Invece è ormai superato il tetto dei 200 posti in ogni chiesa, indipendentemente dall’ampiezza. Tocca a ciascuna Regione decidere, su richiesta dei vescovi o delle Conferenze episcopali regionali.
E le prime revisioni si sono avute: ad esempio, la Lombardia ha già portato il limite a 350; in Umbria non ci sarà alcuna soglia purché si rispetti il distanziamento previsto. «Sono molte le chiese, basti citare gran parte delle Cattedrali, dove le distanze sono garantite anche se l’assemblea supera quota 200 – avverte il liturgista –. Inoltre va compreso che il quadro sanitario è diversificato nel Paese. Se ci sono aree dove l’allarme Covid può essere ancora elevato e quindi i rischi sono maggiori anche per il rigurgito di alcuni focolai, abbiamo zone in cui la diffusione del virus è stata bassa. Pertanto avere un’identica norma che vale in tutta Italia è penalizzante». Intanto si fa strada anche l’ipotesi di un possibile ritorno dei cori.

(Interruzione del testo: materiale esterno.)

(** * draw2dpdf: a shallow embedding of the PDF graphic context (gc.go)

    Numbers.  Go [int32] values are modelled as [Z] with the two's-complement
    wrap-around written out ([wrap32]).  Go [float64] coordinates are modelled
    by exact rationals [Q]: the font-unit conversion below is exact in
    float64 for every int32 input (see [fUnitsToFloat64]); general sums of
    coordinates are taken without rounding. *)

From Stdlib Require Import ZArith QArith List String Bool Lia Lqa.
From Stdlib Require DecimalString DecimalN.
Import ListNotations.
Open Scope Z_scope.

(* ------------------------------------------------------------------ *)
(** ** Integers *)

(** Reduce an integer to the int32 range, as Go's fixed-width arithmetic does. *)
Definition wrap32 (z : Z) : Z :=
  let m := z mod 2 ^ 32 in
  if m >=? 2 ^ 31 then m - 2 ^ 32 else m.

Definition is_int32 (z : Z) : Prop := - 2 ^ 31 <= z < 2 ^ 31.

(** [func fUnitsToFloat64(x int32) float64]:
    [scaled := x << 2] (an int32 shift, wrapping), then
    [float64(scaled/256) + float64(scaled%256)/256.0] with Go's truncating
    [/] ([Z.quot]) and dividend-signed [%] ([Z.rem]).  In float64 every
    step is exact: [|scaled/256| <= 2^23], [scaled%256] is an integer below
    256 in magnitude, the division by 256 is by a power of two, and the sum
    is a multiple of [2^-8] below [2^24] in magnitude. *)
Definition fUnitsToFloat64 (x : Z) : Q :=
  let scaled := wrap32 (Z.shiftl x 2) in
  inject_Z (Z.quot scaled 256) + inject_Z (Z.rem scaled 256) / 256.

(** The exact rational [x*4/256] the conversion is meant to produce. *)
Definition fUnits_exact (x : Z) : Q := inject_Z (x * 4) / 256.

(* ------------------------------------------------------------------ *)
(** ** Package truetype (font backend, external collaborator) *)

Module truetype.

(** [truetype.Point]: coordinates in font units, bit 0 of [Flags] set for
    an on-curve point. *)
Record Point := mkPoint { X : Z; Y : Z; Flags : Z }.

(** The parts of a [*truetype.Font] the context uses, all at an integer
    scale: [Index] (rune to glyph index), [Kerning scale prev index],
    [HMetric scale index].AdvanceWidth, and [GlyphLoad scale glyph], the
    result of [glyphBuf.Load(font, scale, glyph, NoHinting)]: an error
    message, or the loaded [Point] slice and [End] offsets. *)
Record Font := mkFont {
  Index : Z -> Z;
  Kerning : Z -> Z -> Z -> Z;
  AdvanceWidth : Z -> Z -> Z;
  GlyphLoad : Z -> Z -> string + (list Point * list nat)
}.

End truetype.

(* ------------------------------------------------------------------ *)
(** ** Package draw2d (root package of the repository) *)

Module draw2d.

(** Modelled from the spec: the path storage of the draw2d root package
    (not under src/), an ordered sequence of move-to, line-to,
    quadratic-curve-to and close segments; a new path is empty. *)
Inductive PathCmd :=
| MoveTo (x y : Q)
| LineTo (x y : Q)
| QuadCurveTo (cx cy x y : Q)
| Close.

Definition PathStorage := list PathCmd.

Definition NewPathStorage : PathStorage := [].

(** Modelled from the spec: the fill rule of the draw2d root package,
    nonzero winding or even-odd. *)
Inductive FillRule := FillRuleEvenOdd | FillRuleWinding.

Poi tiene banco il dibattito sulle Messe proposte in streaming oppure attraverso tv e radio locali. Numerose parrocchie – e diocesi – le hanno abolite; altre continuano con questo servizio. «Le celebrazioni in onda sui media hanno avuto un ruolo importante durante il lockdown – spiega il docente –. Ma una partecipazione virtuale non è piena e attiva, come chiede la Costituzione Sacrosanctum Concilium. Tuttavia non possiamo neppure dire che siamo di fronte a una situazione fittizia se si tratta di liturgie in diretta e non in differita. Comunque, conclusa la fase acuta, è bene compiere un passo indietro rispetto alle trasmissioni delle Messe. Perché potrebbero costituire un deterrente oppure un alibi a una presenza reale che quindi verrebbe scoraggiata».
Le Messe “ritrovate” sono il primo grande segnale di una ripartenza ecclesiale in Italia che avrà un ulteriore slancio a settembre con l’inizio del nuovo Anno pastorale, come ha annunciato il presidente della Cei, il cardinale Gualtiero Bassetti.
«Siamo ancora in un frangente di transizione – sottolinea Lameri –. Non possiamo dire di essere fuori dal tunnel ma vediamo la luce dell’uscita. Il periodo di chiusura totale ha aiutato a far apprezzare come una partecipazione vera alla liturgia si attui con la presenza del corpo, con i gesti, con il canto». E adesso possono riprendere «con accortezza» – dice la Cei – anche le celebrazioni dei sacramenti dell’Iniziazione cristiana, a partire dalle Prime Comunioni e dalle Cresime. «Certo, occorrerà evitare che si abbiano gruppi numerosi e quindi procedere suddividendo i ragazzi in più turni. Ma non si possono prospettare ulteriori rinvii – conclude il liturgista –. Lo stesso vale per le ordinazioni sacerdotali e diaconali che fra marzo e maggio si sono fermate. E in alcuni casi persino per le ordinazioni episcopali che sono tornate solo in queste settimane».